◆ Description of the task
In the listing below, find the line containing "Section resolution." and the line containing "o ← lr_overrides request; over_budget o f.". Repeat exactly those two lines and every line between them.
-------
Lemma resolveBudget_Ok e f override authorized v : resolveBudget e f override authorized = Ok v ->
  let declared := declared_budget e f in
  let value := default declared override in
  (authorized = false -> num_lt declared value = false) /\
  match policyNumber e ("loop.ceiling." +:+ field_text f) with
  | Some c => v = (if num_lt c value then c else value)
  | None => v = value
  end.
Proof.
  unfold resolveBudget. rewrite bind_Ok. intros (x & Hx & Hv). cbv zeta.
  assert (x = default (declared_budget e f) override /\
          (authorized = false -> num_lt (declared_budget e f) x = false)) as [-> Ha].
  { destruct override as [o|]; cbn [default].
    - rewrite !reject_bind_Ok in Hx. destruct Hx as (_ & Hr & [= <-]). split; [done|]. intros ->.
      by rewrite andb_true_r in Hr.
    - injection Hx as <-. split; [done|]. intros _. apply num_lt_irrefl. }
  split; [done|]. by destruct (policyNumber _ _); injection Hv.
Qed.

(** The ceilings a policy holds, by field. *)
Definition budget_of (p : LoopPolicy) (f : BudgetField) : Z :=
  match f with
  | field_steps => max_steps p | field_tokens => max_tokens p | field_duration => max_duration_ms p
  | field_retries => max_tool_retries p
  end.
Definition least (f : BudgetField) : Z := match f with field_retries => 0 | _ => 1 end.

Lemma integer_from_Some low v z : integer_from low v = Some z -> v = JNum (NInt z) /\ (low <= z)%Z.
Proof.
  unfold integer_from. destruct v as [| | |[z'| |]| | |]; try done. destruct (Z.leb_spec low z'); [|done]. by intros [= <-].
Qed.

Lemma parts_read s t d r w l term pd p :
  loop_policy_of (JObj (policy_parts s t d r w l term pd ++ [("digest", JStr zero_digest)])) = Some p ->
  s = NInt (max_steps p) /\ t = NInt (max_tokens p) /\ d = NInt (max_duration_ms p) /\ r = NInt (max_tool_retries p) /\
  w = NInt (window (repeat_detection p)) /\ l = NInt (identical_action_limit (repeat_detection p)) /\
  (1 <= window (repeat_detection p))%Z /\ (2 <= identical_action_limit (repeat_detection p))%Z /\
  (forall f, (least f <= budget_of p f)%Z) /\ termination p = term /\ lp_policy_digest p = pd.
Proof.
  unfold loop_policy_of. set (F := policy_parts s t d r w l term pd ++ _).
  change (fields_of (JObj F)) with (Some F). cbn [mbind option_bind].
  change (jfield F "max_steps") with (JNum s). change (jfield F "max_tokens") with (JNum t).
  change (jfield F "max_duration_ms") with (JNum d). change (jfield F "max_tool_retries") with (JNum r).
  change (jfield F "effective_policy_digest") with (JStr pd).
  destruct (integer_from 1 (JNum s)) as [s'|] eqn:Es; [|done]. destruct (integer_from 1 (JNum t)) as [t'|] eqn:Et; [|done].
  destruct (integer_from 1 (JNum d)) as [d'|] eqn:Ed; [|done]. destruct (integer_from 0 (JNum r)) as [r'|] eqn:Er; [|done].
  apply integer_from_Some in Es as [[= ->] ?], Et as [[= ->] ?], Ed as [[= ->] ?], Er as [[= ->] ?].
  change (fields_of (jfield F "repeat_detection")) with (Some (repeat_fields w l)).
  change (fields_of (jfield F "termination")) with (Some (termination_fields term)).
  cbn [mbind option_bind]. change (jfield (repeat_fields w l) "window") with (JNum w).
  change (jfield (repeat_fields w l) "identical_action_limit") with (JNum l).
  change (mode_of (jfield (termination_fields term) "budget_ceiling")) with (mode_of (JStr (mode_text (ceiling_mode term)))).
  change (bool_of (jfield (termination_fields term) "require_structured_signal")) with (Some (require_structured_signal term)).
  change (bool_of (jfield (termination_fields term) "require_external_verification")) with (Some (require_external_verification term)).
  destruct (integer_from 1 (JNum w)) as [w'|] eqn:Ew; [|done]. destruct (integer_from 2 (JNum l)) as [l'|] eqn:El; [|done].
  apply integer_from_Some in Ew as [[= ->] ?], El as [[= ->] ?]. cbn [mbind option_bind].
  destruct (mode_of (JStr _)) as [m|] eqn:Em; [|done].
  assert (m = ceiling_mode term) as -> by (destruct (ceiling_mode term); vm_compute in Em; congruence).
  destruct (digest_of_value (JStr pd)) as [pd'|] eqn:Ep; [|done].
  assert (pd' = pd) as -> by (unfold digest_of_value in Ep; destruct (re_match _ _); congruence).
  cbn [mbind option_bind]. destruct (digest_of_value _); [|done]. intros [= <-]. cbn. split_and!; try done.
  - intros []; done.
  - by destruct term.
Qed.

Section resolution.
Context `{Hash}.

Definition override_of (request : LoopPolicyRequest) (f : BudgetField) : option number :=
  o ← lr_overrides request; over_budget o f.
-------
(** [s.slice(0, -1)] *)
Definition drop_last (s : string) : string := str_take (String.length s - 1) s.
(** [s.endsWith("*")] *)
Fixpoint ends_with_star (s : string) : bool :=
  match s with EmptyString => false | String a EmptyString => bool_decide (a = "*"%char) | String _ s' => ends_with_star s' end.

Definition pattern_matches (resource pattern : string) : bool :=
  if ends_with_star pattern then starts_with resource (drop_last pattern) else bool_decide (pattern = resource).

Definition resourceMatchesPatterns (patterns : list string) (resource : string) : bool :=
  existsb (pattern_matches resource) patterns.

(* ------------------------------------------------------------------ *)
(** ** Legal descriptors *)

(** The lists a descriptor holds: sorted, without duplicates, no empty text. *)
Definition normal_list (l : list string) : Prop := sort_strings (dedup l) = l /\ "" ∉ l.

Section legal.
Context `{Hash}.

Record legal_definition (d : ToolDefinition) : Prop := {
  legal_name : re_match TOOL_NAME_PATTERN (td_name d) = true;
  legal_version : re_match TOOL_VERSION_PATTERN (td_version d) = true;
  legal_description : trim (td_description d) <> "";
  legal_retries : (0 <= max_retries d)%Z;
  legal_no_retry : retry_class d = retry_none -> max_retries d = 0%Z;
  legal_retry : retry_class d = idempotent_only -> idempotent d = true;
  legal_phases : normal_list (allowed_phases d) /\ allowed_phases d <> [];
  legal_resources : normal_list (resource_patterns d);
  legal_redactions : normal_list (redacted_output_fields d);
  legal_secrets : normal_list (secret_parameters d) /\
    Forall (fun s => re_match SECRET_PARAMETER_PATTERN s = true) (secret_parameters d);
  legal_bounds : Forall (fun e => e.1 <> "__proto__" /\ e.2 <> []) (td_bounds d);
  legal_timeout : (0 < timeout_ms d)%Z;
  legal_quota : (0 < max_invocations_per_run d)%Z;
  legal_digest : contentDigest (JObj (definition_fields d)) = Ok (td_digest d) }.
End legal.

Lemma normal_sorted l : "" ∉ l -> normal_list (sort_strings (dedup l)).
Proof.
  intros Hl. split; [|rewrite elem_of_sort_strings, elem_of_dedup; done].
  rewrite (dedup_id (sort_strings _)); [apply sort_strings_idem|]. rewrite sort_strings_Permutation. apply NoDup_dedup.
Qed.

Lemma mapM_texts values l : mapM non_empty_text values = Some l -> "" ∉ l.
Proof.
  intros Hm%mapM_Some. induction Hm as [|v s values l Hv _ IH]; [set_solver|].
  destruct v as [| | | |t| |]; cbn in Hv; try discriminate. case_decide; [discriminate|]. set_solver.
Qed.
-------
◆ Answer space
Section resolution.
Context `{Hash}.

Definition override_of (request : LoopPolicyRequest) (f : BudgetField) : option number :=
  o ← lr_overrides request; over_budget o f.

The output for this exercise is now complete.